The main limitation of our study was the semicontinuous thermodilution technique for determining the CO. This method may underestimate the changes in CO if it is measured immediately after the fluid infusion. Although we waited 5 min after the fluid challenge to acquire the CO data, the results may be biased (i.e. borderline true ‘responders' could be falsely classified as ‘non-responders'). However, we evaluated these data for all patients and concluded that only two patients had borderline changes in CO, using a 15% change in CO as a cut-off. We analysed the results by considering these two patients to be ‘responders' and excluding them from the analysis. In both situations, the results were maintained (data not shown). A cut-off of 15% change in CO to differentiate ‘responders' from ‘non-responders' was used in our study, rather than any other change. This cut-off has been generally adopted in similar studies of functional haemodynamic monitoring to suggest clinical significance.
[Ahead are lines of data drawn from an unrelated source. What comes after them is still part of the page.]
(** * A shallow embedding of [english_translator.py]

    The real-time translator records audio in fixed-size blocks, hands
    them over a FIFO queue to a processing worker, and for each block runs
    a speech recogniser (an external process fed through a temporary WAV
    file) and a translation request (HTTP), printing the result.

    The embedding follows the source function by function:
    - numeric code ([int(a * b / c)], [(x * 32767).astype(np.int16)]) is
      modelled on IEEE-754 values with the operations of [SpecFloat];
    - code with side effects lives in a small monad threading the file
      system, collecting the I/O performed, and propagating Python
      exceptions;
    - the three threads (control, recorder, processor) are a labelled
      transition system over one shared state. *)

From Stdlib Require Import ZArith List Bool Lia Ascii String.
From Stdlib Require Import SpecFloat.
From stdpp Require Import gmap strings list.

Local Open Scope Z_scope.
Local Open Scope string_scope.

(** ** Python values used by the program *)

Module Py.

(** Exceptions that the modelled calls raise.  All of them derive from
    Python's [Exception], so an [except Exception] clause catches each;
    [sys.exit] is kept apart (see [res]). *)
Inductive exn :=
| TimeoutExpired                      (* subprocess.TimeoutExpired *)
| CalledProcessError (returncode : Z) (* subprocess.run(..., check=True) *)
| OSError (msg : string)
| UnboundLocalError (var : string)
| ZeroDivisionError
| OverflowError
| ValueError (msg : string)
| KeyError (key : string)
| RequestException (msg : string)     (* requests.exceptions.* *)
| QueueEmpty.                         (* queue.Empty *)

Definition is_TimeoutExpired (e : exn) : bool :=
  match e with TimeoutExpired => true | _ => false end.

Definition is_RequestException (e : exn) : bool :=
  match e with RequestException _ => true | _ => false end.

Definition is_Empty (e : exn) : bool :=
  match e with QueueEmpty => true | _ => false end.

Definition nl : string := String (ascii_of_nat 10) EmptyString.

(** A Python [str] is kept as its UTF-8 encoding, one [ascii] per byte.

    [str.isspace] holds of U+0009..U+000D, U+001C..U+0020, U+0085, U+00A0,
    U+1680, U+2000..U+200A, U+2028, U+2029, U+202F, U+205F and U+3000.
    [isspace] recognises those of one byte, [isspace2] those of two
    (C2 85, C2 A0) and [isspace3] those of three (E1 9A 80, E2 80 80..8A,
    E2 80 A8, E2 80 A9, E2 80 AF, E2 81 9F, E3 80 80). *)
Definition isspace (c : ascii) : bool :=
  let n := nat_of_ascii c in
  ((9 <=? n)%nat && (n <=? 13)%nat) || ((28 <=? n)%nat && (n <=? 32)%nat).

Definition isspace2 (a b : ascii) : bool :=
  (nat_of_ascii a =? 194)%nat &&
  ((nat_of_ascii b =? 133)%nat || (nat_of_ascii b =? 160)%nat).
(** [parseField] up to the point where it holds the contents of the value:
    - [Ok (None, bytes)]: the field is absent, nothing was consumed;
    - [Ok (Some (universalTag, innerBytes), rest)]: the field is present with
      contents [innerBytes] of universal type [universalTag], and [rest]
      follows it. *)
Definition parseFieldHeader (k : fieldKind) (params : fieldParameters)
  (bytes : list byte) : result (option (Z * list byte) * list byte) :=
  if atEnd bytes then
    if setDefaultValue params then Ok (None, bytes)
    else Fail (asn1_SyntaxError "sequence truncated")
  else
    '(t, rest) <- parseTagAndLength bytes ;;
    r <-
      (if explicit params then
         if atEnd rest
         then Fail (asn1_StructuralError "explicit tag has no child")
         else if (t_class t =? ClassContextSpecific)
                 && (match tag params with
                     | Some n => t_tag t =? n
                     | None => false
                     end)
                 && ((t_length t =? 0) || t_isCompound t)
         then
           if 0 <? t_length t then
             '(t, rest) <- parseTagAndLength rest ;; Ok (Some (t, rest))
           else
             Fail (asn1_StructuralError
                     "zero length explicit tag was not an asn1.Flag")
         else if setDefaultValue params then Ok None
         else Fail (asn1_StructuralError
                      "explicitly tagged member didn't match")
       else Ok (Some (t, rest))) ;;
    match r with
    | None => Ok (None, bytes)
    | Some (t, rest) =>
        let '(matchAny, universalTag, compoundType, ok1) :=
          getUniversalType k in
        (* [uint8] is the one kind here that [getUniversalType] does not
           know *)
        if negb ok1 then Fail (asn1_StructuralError "unknown Go type: uint8")
        else
          let universalTag :=
            if universalTag =? TagPrintableString then
              if t_class t =? ClassUniversal then
                if isForeignStringTag (t_tag t) || (t_tag t =? TagUTF8String)
                then t_tag t else universalTag
              else if negb (stringType params =? 0) then stringType params
              else universalTag
            else universalTag in
          let '(expectedClass, expectedTag) :=
            match explicit params, tag params with
            | false, Some n => (ClassContextSpecific, n)
            | _, _ => (ClassUniversal, universalTag)
            end in
          if negb ((t_class t =? expectedClass) && (t_tag t =? expectedTag))
             || negb (Bool.eqb (t_isCompound t) compoundType)
          then
            if setDefaultValue params then Ok (None, bytes)
            (* the library's text goes on with the two tags, the parameters
               and the offset *)
            else Fail (asn1_StructuralError "tags don't match")
          else if len rest <? t_length t
          then Fail (asn1_SyntaxError "data truncated")
          else
            Ok (Some (universalTag, firstn (Z.to_nat (t_length t)) rest),
                skipn (Z.to_nat (t_length t)) rest)
    end.

(** A field of a type whose contents [body] decodes; an absent field keeps
    the value [zero]. *)
Definition parseFieldWith {A : Type} (k : fieldKind) (zero : A)
  (body : Z -> list byte -> result A) (params : fieldParameters)
  (bytes : list byte) : result (A * list byte) :=
  '(r, rest) <- parseFieldHeader k params bytes ;;
  match r with
  | None => Ok (zero, rest)
  | Some (universalTag, innerBytes) =>
      v <- body universalTag innerBytes ;; Ok (v, rest)
  end.

(** A field of type [int]. *)
Definition parseFieldInt : fieldParameters -> list byte -> result (Z * list byte) :=
  parseFieldWith KindInt 0 (fun _ innerBytes => parseInt64 innerBytes).

(** A field of type [uint8]: present, it is refused by [parseFieldHeader]. *)
Definition parseFieldUint8 : fieldParameters -> list byte -> result (Z * list byte) :=
  parseFieldWith KindUint8 0
    (fun _ _ => Fail (asn1_StructuralError "unsupported: uint8")).

(** A field of type [[]byte]: present, it is a slice that is not nil. *)
Definition parseFieldBytes
  : fieldParameters -> list byte -> result (option (list byte) * list byte) :=
  parseFieldWith KindBytes None (fun _ innerBytes => Ok (Some innerBytes)).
Another potential limitation is that the automated ΔPP algorithm has never been studied at low TV. However, ventilation under low TV could lead to a decrease in pulse pressure. In this context, manual ΔPP calculation would be markedly affected by small errors in pressure measurements. This effect could be theoretically reduced during the automated measurement. Also, our study did not address how different ventilator variables influence ΔPP accuracy. Thus, this good performance of ΔPP6 needs to be confirmed in a larger sample including patients with ARDS ventilated with different PEEP levels and RRs. The essence of our findings is that there are factors other than TV that might interfere with the discriminative properties of ΔPP.

To conclude, our study evaluated septic patients with characteristics consistent with ALI/ARDS ventilated using protective strategies. Unlike previous studies, the accuracy of ΔPP was adequate in these patients when they were ventilated with a TV of 6 ml kg−1. We demonstrate that automatized ΔPP is a useful predictor of fluid responsiveness in patients with characteristics similar to ours. A cut-off value of 6.5% may be applied to discriminate between the ‘responders' and ‘non-responders' in this scenario.

Declaration of interest

None declared.

Funding

This work was fully supported by institutional funding.